LE JOUR OÙ J’AI APPRIS À MA FILLE À ATTENDRE… ET OÙ ELLE M’A APPRIS COMMENT LES GENS MEURENT
La question ne s’est pas dissipée comme des mots ordinaires. Elle est restée en moi, changeant tout sur son passage.
« Tu attends qu’il meure ? »

Je regardais Emma, et dans ses yeux je voyais reflété mon propre trouble.
Dehors, le motard était toujours étendu sur l’asphalte, immobile, tandis qu’une tache sombre s’étendait lentement sous lui.
Les voisins observaient depuis leurs portes, téléphones levés, mais personne n’osait intervenir.
« Papa… » murmura Emma. « Il est encore là. »
« Je sais », répondis-je, sans bouger, mon téléphone toujours dans la poche. Elle l’avait remarqué.
Sans discuter davantage, elle passa devant moi. Le parapluie rouge s’ouvrit dans un claquement, éclatant dans la rue silencieuse.
Et ma fille de huit ans s’avança vers l’inconnu blessé, pendant que tous les adultes restaient figés. « EMMA ! »
Des regards se tournèrent vers elle. « Quelqu’un doit l’arrêter… » Mais personne n’agissait.
Emma arriva jusqu’à l’homme et plaça le parapluie au-dessus de son visage pour le protéger du soleil. Elle lui parla doucement, comme si sa voix pouvait encore changer quelque chose.

Et à cet instant… quelque chose s’est brisé en moi. Je me suis mis à marcher. Puis à courir.
De près, la scène était bien pire que dans mon esprit : métal tordu, sang, respiration à peine perceptible.
Emma leva les yeux vers moi, soulagée. « Papa… » « Je suis là », dis-je en m’agenouillant près de l’homme, tandis qu’elle tenait le parapluie de ses petites mains tremblantes.
« Il a trop chaud », murmura-t-elle. « Tu fais du bon travail », lui dis-je avant de composer enfin le numéro des secours.
L’homme respirait à peine. Emma tenait sa main sans la lâcher. « Tu n’es pas seul », lui souffla-t-elle. Au loin, les sirènes approchaient.
L’homme bougea légèrement. Ses yeux s’ouvrirent à peine, cherchant un point d’ancrage… et ils se fixèrent sur Emma. « …merci… » murmura-t-il.
Puis les ambulanciers arrivèrent et prirent le relais. Les voisins baissèrent lentement leurs téléphones, et la rue retrouva son silence.
L’ambulance disparut au bout de la route. « On l’a aidé ? » demanda Emma. « Oui… je crois qu’on l’a fait. »
Cette nuit-là, un policier se présenta chez nous. « L’homme n’a pas survécu », dit-il doucement.

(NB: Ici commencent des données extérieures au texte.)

(** C4: for any list of files, both fallback generators give their
    mathematics output if and only if the name of some file contains, up to
    case, one of "math", "数学", "代数", "几何"; otherwise they give their
    general output. *)
Theorem fallback_domain_classification
    (files : list FileAnalysis) (targetScore questionCount questionType : value)
    (reviewDays : Z) :
  (generateFallbackTestPaper (files_value files) targetScore questionCount questionType
   = Returns mathPaper <-> math_files files)
  /\ (generateFallbackTestPaper (files_value files) targetScore questionCount questionType
      = Returns generalPaper <-> ~ math_files files)
  /\ (generateFallbackStudyPlan (files_value files) targetScore reviewDays
      = Returns (planFor "数学" reviewDays) <-> math_files files)
  /\ (generateFallbackStudyPlan (files_value files) targetScore reviewDays
      = Returns (planFor "计算机基础" reviewDays) <-> ~ math_files files).
Proof.
  unfold math_files. rewrite <- math_files_spec.
  rewrite (generateFallbackTestPaper_spec _ _ _ _ _ (isMathContent_files files)).
  rewrite (generateFallbackStudyPlan_spec _ _ _ _ (isMathContent_files files)).
  pose proof papers_differ as Hp. pose proof (plans_differ reviewDays) as Hs.
  destruct (existsb _ files); repeat split; intros H;
    try reflexivity; try discriminate; try congruence;
    try (injection H as H; congruence).
Qed.




(** C9, as the code has it: in a paper of the fallback generator every
    question that is not an essay has a non-empty list of options, and the
    essay question has no [options] property at all. *)
Theorem fallback_question_options
    (files targetScore questionCount questionType : value) (paper : TestPaper) :
  generateFallbackTestPaper files targetScore questionCount questionType = Returns paper ->
  forall q, In q (questions paper) ->
    (q_type q = essay -> q_options q = None)
    /\ (q_type q <> essay -> exists opts, q_options q = Some opts /\ opts <> []).
Proof.
  unfold generateFallbackTestPaper.
  destruct (isMathContent files) as [[|]| |]; simpl; try discriminate;
    intros [= <-] q Hq; simpl in Hq;
    repeat (destruct Hq as [<-|Hq]); try contradiction; simpl;
    split; intros H; try discriminate H; try reflexivity;
    try (now contradiction H);
    eexists; (split; [reflexivity | discriminate]).
Qed.
(** * Streaming format detection and statistics aggregation

    A shallow embedding of the format sniffer and of the per-column
    aggregation loops of the CSV pipeline
    ([data_pipeline.py], [example_analysis.py], [quick_demo.py]),
    together with the properties the specification states about them.

    Python [str] values are [string]s, [dict]s are [gmap]s (dictionary
    equality ignores insertion order), Python integers are [Z] or [nat]
    (lengths).  The cells of a numeric column are finite numbers, held
    as exact rationals [Q]: counts, comparisons, minima and maxima are
    those of the program.  Sums and means are rounded by the program
    and not by [Q]; what the rounding does to them is stated on the
    binary64 numbers of [Float64].  The order of the keys of a
    dictionary, which [top_5_values] shows, is kept in [TopValues]. *)

From Stdlib Require Import ZArith QArith String Ascii List Bool Lia Lqa.
From Stdlib Require PrimFloat Uint63.
From stdpp Require Import base option list strings gmap fin_maps.

Local Open Scope string_scope.
Local Open Scope list_scope.

(** ** Python string primitives used by the sniffer and the analyzers *)

Module PyStr.

(** [str.isspace] on one code point below 256: TAB..CR, FS..US, SPACE,
    NEL and NBSP. *)
Definition is_space (c : ascii) : bool :=
  let n := N_of_ascii c in
  ((9 <=? n) && (n <=? 13) || (28 <=? n) && (n <=? 32)
   || (n =? 133) || (n =? 160))%N.

Fixpoint lstrip (s : string) : string :=
  match s with
  | EmptyString => EmptyString
  | String c r => if is_space c then lstrip r else s
  end.

Fixpoint rstrip (s : string) : string :=
  match s with
  | EmptyString => EmptyString
  | String c r =>
      match rstrip r with
      | EmptyString => if is_space c then EmptyString else String c EmptyString
      | r' => String c r'
      end
  end.

(** [s.strip()] *)
Definition strip (s : string) : string := rstrip (lstrip s).

(** Truthiness of a [str]: non-empty. *)
Definition truthy (s : string) : bool :=
  match s with EmptyString => false | String _ _ => true end.

(** [s.split(sep)] for a one-character separator. *)
Fixpoint split (sep : ascii) (s : string) : list string :=
  match s with
  | EmptyString => [EmptyString]
  | String c r =>
      if Ascii.eqb c sep then EmptyString :: split sep r
      else match split sep r with
           | f :: fs => String c f :: fs
           | [] => [String c EmptyString]
           end
  end.

(** Number of occurrences of a character. *)
Fixpoint occurrences (sep : ascii) (s : string) : nat :=
  match s with
  | EmptyString => 0
  | String c r => (if Ascii.eqb c sep then 1 else 0) + occurrences sep r
  end.

End PyStr.

(** ** FormatSniffer: separator and encoding detection *)

Module Sniffer.
Import PyStr.

(** [separators = [',', ';', '\t', '|']] *)
Definition separators : list ascii :=
  [","%char; ";"%char; "009"%char; "|"%char].

(** One iteration of the [for sep in separators] loop; the state is
    [(max_columns, best_separator)]. *)
Definition scan_step (first_line : string) (st : nat * ascii) (sep : ascii)
  : nat * ascii :=
  let columns := split sep first_line in
  if Nat.ltb (fst st) (length columns) then (length columns, sep) else st.

Definition scan (first_line : string) (seps : list ascii) (st : nat * ascii)
  : nat * ascii :=
  fold_left (scan_step first_line) seps st.

(** The separator loop shared verbatim by [detect_file_properties],
    [detect_encoding_and_separator] and [_detect_properties]:
    [max_columns = 0; best_separator = ','] and then the scan.  The
    result is [(max_columns, best_separator)]. *)
Definition detect_separator (first_line : string) : nat * ascii :=
  scan first_line separators (0, ","%char).

Definition fields (sep : ascii) (line : string) : nat :=
  length (split sep line).

(** *** [SimpleDataAnalyzer.detect_encoding_and_separator] *)

(** A file on disk as the text layer sees it: for a codec name, what
    [open(path, 'r', encoding=codec).readline()] returns, [None]
    standing for [UnicodeDecodeError]. *)
Definition text_file := string -> option string.

Inductive exn := UnicodeDecodeError.

Inductive outcome (A : Type) :=
| Ok (a : A)
| Raise (e : exn).
Arguments Ok {A} a.
Arguments Raise {A} e.

Record profile := Profile {
  encoding : string;
  separator : ascii;
  columns_count : nat
}.

Definition encodings_to_try : list string := ["utf-8"; "latin-1"; "cp1252"].

(** The [for encoding in encodings_to_try] loop with its [break] and
    its [except UnicodeDecodeError: continue]; [current] is
    [self.encoding]. *)
Fixpoint try_encodings (f : text_file) (encs : list string) (current : string)
  : string :=
  match encs with
  | [] => current
  | enc :: rest =>
      match f enc with
      | Some line =>
          if truthy (strip line) then enc else try_encodings f rest current
      | None => try_encodings f rest current
      end
  end.

(** [self.encoding] is ['utf-8'] from [__init__]. *)
Definition detect_encoding_and_separator (f : text_file) : outcome profile :=
  let enc := try_encodings f encodings_to_try "utf-8" in
  match f enc with
  | None => Raise UnicodeDecodeError
  | Some line =>
      let first_line := strip line in
      let '(max_columns, best_separator) := detect_separator first_line in
      Ok (Profile enc best_separator max_columns)
  end.

(** The empty file: [readline] returns [''] under every codec. *)
Definition empty_file : text_file := fun _ => Some EmptyString.

(** *** [EfficientDataPipeline.detect_file_properties] *)

Record file_properties := FileProperties {
  fp_encoding : option string;
  fp_separator : ascii;
  fp_confidence : Q;
  fp_columns_count : nat
}.

(** [chardet.detect(raw_data)] is a third-party heuristic and is taken
    as given: [detected] holds its ['encoding'], [None] when it names
    none, and its ['confidence'].  The file [f] is read under that
    encoding, [None] selecting the platform's default codec. *)
Definition detect_file_properties (detected : option string * Q)
    (f : option string -> option string) : outcome file_properties :=
  match f detected.1 with
  | None => Raise UnicodeDecodeError
  | Some line =>
      let first_line := strip line in
      let '(max_columns, best_separator) := detect_separator first_line in
      Ok (FileProperties detected.1 best_separator detected.2 max_columns)
  end.
(** [DecimalField(max_digits=10, decimal_places=2).to_representation]
    quantizes its value in a context of ten digits; [quantize] raises
    [decimal.InvalidOperation] when the result needs more digits, that
    is, from 100000000.00 on. *)
Definition decimal_fits (cents : Z) : bool := Z.abs cents <? 10 ^ 10.

(** [ActivitySummarySerializer(summary_data).data] *)
Definition summary_representation (s : Summary) : PyResult Summary :=
  if decimal_fits (total_distance s) && decimal_fits (average_duration s)
     && decimal_fits (average_distance s) && decimal_fits (average_calories s)
  then Returns s
  else Raises "decimal.InvalidOperation".

(** [GET /api/activities/metrics/] *)
Definition activity_metrics (today : date) (request_user : option Z)
    (q : QueryParams) (db : Activity.table)
  : Drf.Response Summary * Activity.table :=
  Drf.IsAuthenticated request_user db (λ user,
    match summary_representation
            (summarize (metrics_queryset today user q db)) with
    | Returns data => (Drf.Resp Drf.HTTP_200_OK (Drf.Content data), db)
    | Raises exc => (Drf.server_error exc, db)
    end).

Record TypeStat := MkTypeStat {
  ts_activity_type : string;
  ts_count : Z;
  ts_total_duration : Z;
  ts_total_distance : Z;
  ts_total_calories : Z;
  ts_average_duration : Z;
  ts_average_distance : Z;
  ts_average_calories : Z
}.

(** One entry of [stats_list]: the aggregates of the rows of one type. *)
Definition type_stat (queryset : Activity.table) (ty : string) : TypeStat :=
  let rows := filter (λ a, Activity.activity_type a = ty) queryset in
  let durations := (λ a, Some (Activity.duration a)) <$> rows in
  let distances := Activity.distance <$> rows in
  let calories := Activity.calories_burned <$> rows in
  {| ts_activity_type := ty;
     ts_count := Aggregates.Count rows;
     ts_total_duration := default 0 (Aggregates.Sum durations);
     ts_total_distance := default 0 (Aggregates.Sum distances);
     ts_total_calories := default 0 (Aggregates.Sum calories);
     ts_average_duration :=
       Aggregates.round2_float (Aggregates.Avg_int durations);
     ts_average_distance :=
       Aggregates.round2 (default 0%Q (Aggregates.Avg distances));
     ts_average_calories :=
       Aggregates.round2_float (Aggregates.Avg_int calories) |}.

(** The decimal fields of [ActivityTypeStatsSerializer], which are
    declared like those of the summary. *)
Definition type_stat_fits (ts : TypeStat) : bool :=
  decimal_fits (ts_total_distance ts) && decimal_fits (ts_average_duration ts)
  && decimal_fits (ts_average_distance ts)
  && decimal_fits (ts_average_calories ts).

(** [ActivityTypeStatsSerializer(stats_list, many=True).data] *)
Definition type_stats_representation (stats_list : list TypeStat)
  : PyResult (list TypeStat) :=
  if forallb type_stat_fits stats_list then Returns stats_list
  else Raises "decimal.InvalidOperation".

(** [GET /api/activities/type-stats/] *)
Definition activity_type_stats (request_user : option Z)
    (q : QueryParams) (db : Activity.table)
  : Drf.Response (list TypeStat) * Activity.table :=
  Drf.IsAuthenticated request_user db (λ user,
    let queryset := Activity.filter_user user db in
    let queryset := filter_date_gte (date_from q) queryset in
    let queryset := filter_date_lte (date_to q) queryset in
    let stats_list :=
      type_stat queryset <$> (Aggregates.count_by_type queryset).*1 in
    match type_stats_representation stats_list with
    | Returns data => (Drf.Resp Drf.HTTP_200_OK (Drf.Content data), db)
    | Raises exc => (Drf.server_error exc, db)
    end).

End Metrics.

(* ===================================================================== *)
(** ** users/models.py *)
(* ===================================================================== *)

Module UserProfile.

Definition GENDER_CHOICES : list (string * string) :=
  [ ("M", "Male"); ("F", "Female"); ("O", "Other");
    ("N", "Prefer not to say") ]%string.

Record t := Make {
  date_of_birth : option date;
  gender : option string;
  height : option Z;
  weight : option Z;
  bio : string;
  profile_picture : option string
}.

(** [if self.date_of_birth:
       today = date.today()
       return today.year - self.date_of_birth.year - (
           (today.month, today.day)
           < (self.date_of_birth.month, self.date_of_birth.day))
     return None]
    The comparison is a [bool], which counts as 0 or 1. *)
Definition age (today : date) (self : t) : option Z :=
  match date_of_birth self with
  | Some dob =>
      Some (Dates.year today - Dates.year dob
            - Z.b2z (Dates.pair_ltb (Dates.month today, Dates.day today)
                                    (Dates.month dob, Dates.day dob)))
  | None => None
  end.

(** [setattr(profile, name, value)] for the writable columns. *)
Definition setattr (self : t) (name : string) (v : Value) : t :=
  let 'Make dob ge he we bi pic := self in
  let opt_str (old : option string) : option string :=
    match v with VNull => None | VStr x => Some x | _ => old end in
  let opt_dec (old : option Z) : option Z :=
    match v with VNull => None | VDecimal c => Some c | _ => old end in
  if String.eqb name "date_of_birth" then
    Make (match v with VNull => None | VDate d => Some d | _ => dob end)
      ge he we bi pic
  else if String.eqb name "gender" then Make dob (opt_str ge) he we bi pic
  else if String.eqb name "height" then Make dob ge (opt_dec he) we bi pic
  else if String.eqb name "weight" then Make dob ge he (opt_dec we) bi pic
  else if String.eqb name "bio" then
    Make dob ge he we (match v with VStr x => x | _ => bi end) pic
  else if String.eqb name "profile_picture" then
    Make dob ge he we bi (opt_str pic)
  else self.

(** Modelled from the spec: the profile "created alongside user
    registration"; the code that creates it is not among the sources.
    Every column starts out unset. *)
Definition blank : t := Make None None None None "" None.

End UserProfile.

Module User.

(** A row of [auth_user] together with its one-to-one [profile]. *)
Record t := Make {
  id : Z;
  username : string;
  email : string;
  password : string;
  first_name : string;
  last_name : string;
  profile : UserProfile.t
}.

Abbreviation table := (list t).

Definition next_pk (db : table) : Z :=
  1 + foldr (λ u m, Z.max (id u) m) 0 db.

End User.
Definition script_requests {A : Type} (m : Script A) : list script_event :=
  filter is_script_request (fst m).

(** A computation of the script that makes no request. *)
Definition quiet {A : Type} (m : Script A) : Prop :=
  filter is_script_request (fst m) = [].

(** The name of the type of an object, as in the text of an
    [AttributeError]. *)
Definition type_name (v : json) : string :=
  match v with
  | JNull => "NoneType"
  | JBool _ => "bool"
  | JInt _ => "int"
  | JFloat _ => "float"
  | JStr _ => "str"
  | JList _ => "list"
  | JDict _ => "dict"
  end.

(** [obj.get(key, default)]: only a [dict] has the method. *)
Definition get_method (obj : json) (key : string) (default : json)
  : Script json :=
  match obj with
  | JDict items =>
      match dict_get key items with
      | Some v => script_ret v
      | None => script_ret default
      end
  | _ =>
      script_raise
        (AttributeError
           ("'" ++ type_name obj ++ "' object has no attribute 'get'"))
  end.

(** Lines 76-90: the state of the API, the version of the backend and the
    base address. *)
Definition page_head (net : Network) : Script unit :=
  script_bind (lift (check_api_health net)) (fun healthy =>
  script_bind
    (if healthy : bool
     then script_emit
            (Core (StSuccess (Text "✅ API connectée et fonctionnelle")))
     else
       script_bind
         (script_emit
            (Core (StError (Text "❌ API non accessible. Assurez-vous que l'API tourne sur http://localhost:8000"))))
         (fun _ =>
       script_bind
         (script_emit
            (StInfo "💡 Lancez l'API avec : `uvicorn banking_api.main:app --reload`"))
         (fun _ => script_raise ScriptStop)))
    (fun _ =>
  script_bind (lift (get_api_data net "system/metadata" JNull))
    (fun metadata =>
  script_bind
    (if truthy metadata
     then script_bind (get_method metadata "version" (JStr "N/A"))
            (fun version =>
               script_emit (StInfoValue "📦 Version: " version))
     else script_ret tt)
    (fun _ =>
  script_emit (StInfo ("🔗 Base URL: `" ++ API_BASE_URL ++ "`")))))).

(* ================================================================== *)
(** ** The fraud prediction *)

(** [obj[key]] for a string key. *)
Definition subscript (obj : json) (key : string) : Script json :=
  match obj with
  | JDict items =>
      match dict_get key items with
      | Some v => script_ret v
      | None => script_raise (Raised (KeyError key))
      end
  | _ => script_raise (BadSubscript obj key)
  end.

(** The check that the format [.1%] makes of its object: a [float], an
    [int] that a [float] can hold (a [bool] is an [int]); the text itself is
    kept symbolic in [StMetric]. *)
Definition check_percent (v : json) : Script unit :=
  match v with
  | JFloat _ | JBool _ => script_ret tt
  | JInt n =>
      if Z.abs n <? 2 ^ 1024 - 2 ^ 970 then script_ret tt
      else script_raise (FloatOverflow n)
  | _ => script_raise (BadFormat ".1%" v)
  end.

(** The characters of a text in UTF-8: a byte joins the character of the
    byte before it when it is a continuation byte (128 to 191). *)
Fixpoint characters (cs : list ascii) : list (list ascii) :=
  match cs with
  | [] => []
  | c :: rest =>
      let groups := characters rest in
      match rest with
      | next :: _ =>
          if (128 <=? Decoder.code next) && (Decoder.code next <? 192)
          then match groups with
               | first :: others => (c :: first) :: others
               | [] => [[c]]
               end
          else [c] :: groups
      | [] => [[c]]
      end
  end.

Le choc fut brutal, mais il ajouta aussitôt : « Il a repris connaissance brièvement avant d’être transporté. »
« Qu’a-t-il dit ? » demandai-je. Le policier hésita. « Il a dit : “Dites à Emma… que je suis désolé.” »
Un frisson me traversa. Nous ne lui avions jamais donné son nom. Après son départ, la maison plongea dans le silence.
Et soudain, je me souvins d’une phrase qu’Emma avait murmurée près de l’homme blessé.
Pas seulement : Tu n’es pas seul. Mais autre chose. « Ça va… je me souviens de toi. »
Et à cet instant, une pensée glaciale m’envahit. Elle ne parlait peut-être pas à un inconnu.
Pour la première fois depuis ce jour, je cessai de penser à l’homme mort.
Et je commençai à me demander ce que ma fille savait… et que moi, j’avais oublié.